Zemberekkuşu nasıl bir kuştur? Neye benzer, uçabilir mi, göçebilir mi? Zemberekkuşu'nun neye benzediğini kimse bilmez; yalnızca "ki ki ki" şeklindeki ötüşüyle dünyanın zembereğini kurduğu iddia edilir; Toru Okada tarafından. Tokyo'da yaşayan, ev adamı...


Girişi ve çıkışı olmayan sokağa ne denir? Çıkmaz sokakların bile en azından bir tarafı açıktır... O zaman bu girmez ve çıkmaz bir sokaktır; ki böyle bir sokağı kim ne yapsın?


Susuz kuyular ne işe yararlar? İçine girip o nemli karanlıkta, tek başına, kendi bedenini bile algılayamazken oturup düşünmeye, paralel gerçekliklere seyahat etmeye değil herhalde; ya da öyle mi?


Kayınbiraderinizin adını taşıyan kediniz bir gün hiç iz bırakmadan yok olsa ve karınız onun bulunması için bir medyuma başvursa, medyumun (ismini yunanistan'ın bir adasından alan kardeşi) sizinle rüyanızda sevişse; sonra karınız da kediniz gibi ortadan kaybolsa ne yaparsınız?



Girmez çıkmaz bir sokakta, perili olduğu söylenen bir evin bahçesinde önce kedisini sonra da karısını arar Toru Okada. O sırada 16 yaşındaki perukacı filozof May Kasahara ile tanışır ve daha birçok ilginç insanla... Bir çok ilginç olay geçer başından. Toru Okada sıradan bir adamdır; ama sıradan olmayan şeyler yapar... Olayları akışına bırakır.
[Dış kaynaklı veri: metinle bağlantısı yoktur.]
(* ===== verification/_CoqProject ===== *)
-Q . S2P
Prelude.v
BitField.v
PpuOpcodes.v
PpuAsm.v
PpuState.v
PpuInt.v
PpuIntWf.v
PpuArith.v
PpuBits.v
PpuMem.v
PpuMemSpec.v
PpuString.v
PpuBranch.v
PpuStep.v
PpuChain.v
PpuBranchSpec.v
Lv2Queue.v
Lv2Base.v
Lv2Sema.v
Lv2SemaSpec.v
Lv2Mutex.v
Lv2MutexSpec.v
Lv2EventFlag.v
Lv2EventFlagSpec.v
Lv2Sched.v
Lv2SchedSpec.v
Lv2Rwlock.v
Lv2RwlockSpec.v
Simd.v
SpuOpcodes.v
SpuInterp.v
SpuWf.v
SpuRun.v
SpuQuad.v
SpuArith.v
SpuMul.v
SpuShift.v
SpuShuf.v
SpuStore.v
SpuBytes.v
SpuBranch.v
SpuChannel.v
SpuChannelSpec.v
SpuOutboxSpec.v
SpuMailbox.v
SpuMailboxSpec.v
(* ===== verification/Prelude.v ===== *)
(** PS3Native: the PPU and SPU interpreters and the kernel's scheduling and synchronisation.

    The program is a PlayStation 3 emulator (a fork of RPCS3, src/rpcs3).  This development models three
    of its layers.  Two meet in the thread: the interpreter of the main processor (PPU), which
    executes guest instructions one thread at a time (Emu/Cell/PPUOpcodes.h, PPUInterpreter.cpp,
    PPUThread.h/.cpp, Emu/Memory/vm.h, Utilities/BitField.h), and the lv2 kernel, which decides which
    threads execute and implements the objects they synchronise with (Emu/Cell/lv2/sys_sync.h,
    lv2.cpp, sys_semaphore, sys_mutex, sys_event_flag, sys_rwlock).  The third is the interpreter
    of the vector coprocessors (SPU), each of which runs code from its own local storage
    (Emu/Cell/SPUOpcodes.h, SPUInterpreter.cpp, SPUThread.h/.cpp, SPUCommonRecompiler.cpp,
    util/v128.hpp, util/simd.hpp).

    * Files and the code they model

    - [Prelude]: machine words as [Z] with explicit wrap-around ([wrap], [sgn]), arithmetic and bit
      lemmas, tactics and the hint database [word].
    - [BitField]: [bf_t], [cf_t], [ff_t] of Utilities/BitField.h.
    - [PpuOpcodes]: [ppu_opcode_t], [ppu_rotate_mask], the 131072-entry table of [ppu_decoder] built by
      [fill_table], and [decode] (PPUOpcodes.h).  [PpuAsm]: the encoders of
      [namespace ppu_instructions] and of its nested [namespace implicts].
    - [PpuState]: the registers of [ppu_thread], guest memory, reservations, and the monad [M] of
      handlers that can throw.
    - [PpuInt] (module [Interp]): fixed-point, logical, rotate, compare, condition-register and
      special-register handlers; [PpuMem] (module [Mem]): loads, stores, string and multiple forms,
      [ppu_feed_data]; [PpuBranch] (module [Branch]): branches, traps, [SC], call history,
      [ppu_interpreter_rt::decode], the cache of decoded handlers at [vm::g_exec_addr] (a map from addresses
      to function pointers, filled by [ppu_fallback] and [ppu_register_function_at] and not refreshed when
      code changes), and the two ways of running code: [step] decodes every instruction
      ([ppu_recompiler_fallback]), [exec_task_iteration] calls the cached handlers, which tail-call the
      next cached one ([chain], for [exec_task]).
    - [PpuIntWf], [PpuArith], [PpuBits], [PpuMemSpec], [PpuString], [PpuStep], [PpuChain],
      [PpuBranchSpec]: the theorems on the interpreter.
    - [Lv2Queue]: [lv2_obj::emplace], [unqueue], [schedule] on an explicit store of [next_cpu]
      pointers; the class [WaitQueue] is the interface the kernel objects are proved against,
      with the linked list and the plain list as instances.
    - [Lv2Base]: error codes, sleeping and waking as the objects see them, and [answers], which relates the
      codes returned to a thread to the abstract actions that decided them.
    - [Lv2Sema], [Lv2Mutex], [Lv2Rwlock] (modules [Sema], [Mutex], [Rwlock]): the system calls as step functions with a program
      counter per thread, one step per atomic access, so that a run is any interleaving of any
      number of threads; [Lv2EventFlag] (module [EventFlag]): the operations under the flag's
      mutex, with the lock-free accesses of other threads as an argument.  The files ending in
      [Spec] hold the theorems.
    - [Lv2Sched] (module [Sched]), [Lv2SchedSpec]: the scheduler of lv2.cpp: [sleep_unlocked],
      [awake_unlocked] with its four commands, [schedule_all], [yield], [set_priority], [ppu_state].
    - [Simd]: [v128] as a 128-bit number with lanes, the host vector instructions behind the intrinsics, and
      the [gv_] functions built on them.  [SpuOpcodes] (module [SpuOp]): [spu_opcode_t] and the
      2048-entry table of [spu_decoder].  [SpuInterp] (module [Spu]): the state of [spu_thread], 168
      of the 200 handlers, interrupts, and the loop [old_interpreter].
    - [SpuWf], [SpuArith], [SpuMul], [SpuShift], [SpuQuad], [SpuShuf], [SpuStore], [SpuBytes], [SpuBranch]:
      the theorems on the SPU.  [SpuRun] encodes instruction words and steps through code in local
      storage, so that theorems can speak of whole instruction sequences run by the loop.
    - [SpuChannel]: [spu_channel], through which an SPU exchanges words with other threads, as interleaved
      accesses: [push] and [pop_wait] (module [Signal]), [push_wait] and [pop] (module [Outbox]), and
      [push_snr].  [SpuMailbox] (module [Mailbox]): the four-entry [spu_channel_4_t].  The theorems
      are in [SpuChannelSpec], [SpuOutboxSpec] and [SpuMailboxSpec].

    * What the theorems show

    - Decoding: the table decoder equals field-by-field matching of the instruction word for every
      word; the word that an encoder of the assembler, or an extended mnemonic, produces is decoded to its
      instruction, with its operands up to the width of their fields (displacements rounded to words).
    - Instructions: results, carry, overflow and CR0 of the arithmetic instructions against exact
      integer arithmetic, multi-word addition chains, full products, division including the
      undefined cases, rotates and shifts against the bit numbering of the Power ISA, comparisons,
      round trips through CR and SPRs; loads and stores byte by byte with their failures, the
      reservation check of [ppu_feed_data] against a byte-level reference, round trips of all
      widths and of the string forms; branches against the ISA.
    - Execution: one iteration of the interpreter keeps the machine well-formed whatever the guest code
      and the cached handlers are; a chain of tail calls through the cache and single steps agree as long
      as no instruction was rewritten after its handler was cached (with a stale handler they differ,
      [stale_handler]); a counted loop terminates after the
      right number of iterations.
    - Kernel objects: the pointer queues implement list queues, and the selected thread is the highest
      priority, first come first served; the semaphore refines a counting semaphore and never
      loses or invents a token; the mutex refines an ownership automaton, has at most one owner,
      and its recursion count never wraps; the reader-writer lock refines one that admits readers or a
      writer, and its timeout path has one divergence, exhibited; both return to each thread the code that
      the abstract action on its call decided, once; whoever holds a semaphore's internal mutex releases it;
      [sys_event_flag_set] acts as one atomic update of all waiters although others change the
      pattern meanwhile.
    - Scheduler: if the callers pass priorities in range and do not sleep with a timeout while an earlier
      notification is unanswered, none of the five [ensure]s of the modelled functions fails (the counter
      of threads asked to stop is not 0 when one has stopped, a thread that is stopped was running, a thread whose
      timeout expires was not notified before); at most [ppu_threads] threads execute at any time, the run queue is
      sorted and first in first out within a priority, and once the threads asked to stop have
      stopped, exactly the first [ppu_threads] of the queue execute.
    - SPU: the table decoder equals matching of the leading bits; whatever the code, registers, storage and
      program counter keep their types and alignment; a run that starts with program counter and SRR0 inside
      local storage fetches only from its mapped copies for 131072 iterations; arithmetic with carries and borrows, multiplications, shifts and rotates of lanes
      and of the whole register, comparisons, masks and byte operations are exact in every lane,
      also when target and source coincide; [SHUFB] and both emitted machine-code versions of it agree
      with the ISA; the usual sequences for 128-bit addition, 32-bit multiplication, variable
      shifts, population count and storing an element do what they are used for, and change nothing
      else; branches, and interrupts from entry to return.
    - SPU channels: a signal register refines an abstract one that hands values to a waiting SPU, and a
      value handed over is returned without a lost wake-up; mailboxes in both directions are
      first-in-first-out queues.  Each of these holds under a stated condition on how calls overlap,
      and runs are exhibited that break it when the condition is dropped: two readers at once, calls of
      [push] without a mutex or on a full mailbox, a [push] that outlasts the wait it has seen, an SPU
      stopped while it waits.  [push_snr] is shown to raise its event in the wrong case.

    * Bounds and fuel

    Loops over linked lists take fuel [enough q], one more than the number of stored pointers; a list
    that ends in [nullptr] visits each thread once, so it suffices ([queue_fuel]).  Loops of the
    string and multiple instructions recurse on their register count.  [visit_loop] gets one unit
    of fuel per waiter and one more, and marks a waiter in each turn.  [Branch.chain] and
    [Branch.run] take the number of instructions to run, [Spu.iterations] the number of iterations; the
    theorems hold for every number, except that [spu_fetch_safe] is limited to 131072 iterations, the
    instructions of two copies of local storage, from a program counter and SRR0 inside it, and to fewer from
    larger ones.
    Integers have their C++ widths; no bound is put on the number of steps, on the size of guest memory
    or on the number of threads, except that the semaphore needs fewer than [2^31] of them, its
    counter being an [s32], the reader-writer lock thread ids below [2^31] and a run short enough that
    its 64-bit owner word does not overflow, and [ppu_threads] has to fit [g_pending], a [u32].

    * Not modelled, and why

    - PPU floating-point and vector instructions: their handlers are written with host SIMD and rounding
      intrinsics.  [LWARX], [STWCX] and the doubleword forms: they race with other threads on host
      memory with transactional fallbacks.
    - Serialisation of kernel objects, the id manager and IPC keys: [create] and [destroy] are
      modelled up to their parameter checks.
    - In the objects' models a thread that is awakened runs at once; which thread runs is the subject of
      [Lv2Sched].  There, the list of threads to wake on the host ([g_to_notify]), the timing
      penalties ([hw_sleep_time], preemption by TSC) and the end of a thread's life are left out,
      as they change neither the queue nor who may execute.
    - Savestates, debugger hooks (breakpoints, far jumps and the other native functions that can be put in the
      place of a cached handler end a run of the model), logging and statistics counters.
    - SPU DMA, which races with other threads on guest memory, and the 26 SPU handlers that compute in host
      floating point.  The channels are modelled on their own: reaching a channel instruction or [STOP]
      ends a run of the interpreter's model, as do [check_state], [do_mfc] and [halt].
    - RSX, audio, I/O, loaders, file systems, HLE modules, recompilers, user interface: hardware
      back ends, host I/O, generated code, or components with no link to the parts above other than
      through guest memory. *)

From Stdlib Require Import ZArith Lia Bool.
From stdpp Require Import base tactics option list numbers.
Local Open Scope Z_scope.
Beysbol sopalı bir adamla dövüşür, eski bir askerle tanışır ve onun canlı canlı derisi yüzülen insalara dair anılarını dinler, çok şık giyinen bir anne oğulun himayesine girer bir süre, bir kaç kere ölümden döner ve karısının kayboluşunun ardındaki sırrı arayıp durur; inancını kaybetmez... Dünyanın en çirkin adamıyla tanışır, kedisi eve geri döner ama kuyruğu eskisi gibi yamuk değildir ve hatta bir sabah yüzünde mavi bir lekeyle uyanır ve bunların hiç birini gereğinden fazla büyütmez Toru Okada...


738 sayfa süren bu kitabın temposu hiç düşmüyor; sonuna kadar merak etmeye devam ediyor insan ve her halukarda çok eğleniyor... İyiyle kötünün savaşının Murakami'ce anlatımı denebilir tek cümleyle... Ama bu Murakami nasıl bir adam ki bu kadar alengirli bir hikayeyi, bu kadar ilginç karakteri, böylesine sağlam bir kurguda ve sade bir dilde birleştirmiş ve daha önce de söylediğim gibi hiç büyük büyük konuşmadan öyle ince dersler vererek anlatmış... Japonya'nın geçen yüzyılda girdii her savaştan insan hikayeleri gibi hayvanlar aleminin de rolü oldukça büyük hikayede. Şahane bir kitap; bir yazarla tanışmak böyle bir şey olsa gerek... şimdi diğer kitaplarına dair kocaman bir merak var içimde...


Kitaptan bazı cümleler:


* Sorun neyin doğru olduğunu bilmekte değil. Gerçek bir kaç katmandan oluşur. Bu gerçekte beni öldürmeye niyetli olabilirsin ve ötekinde bunu yapmayı hi. istemedin. Sorun senin hangi gerçeği seçeceğin ve benim hangisini anladığımı bilmek.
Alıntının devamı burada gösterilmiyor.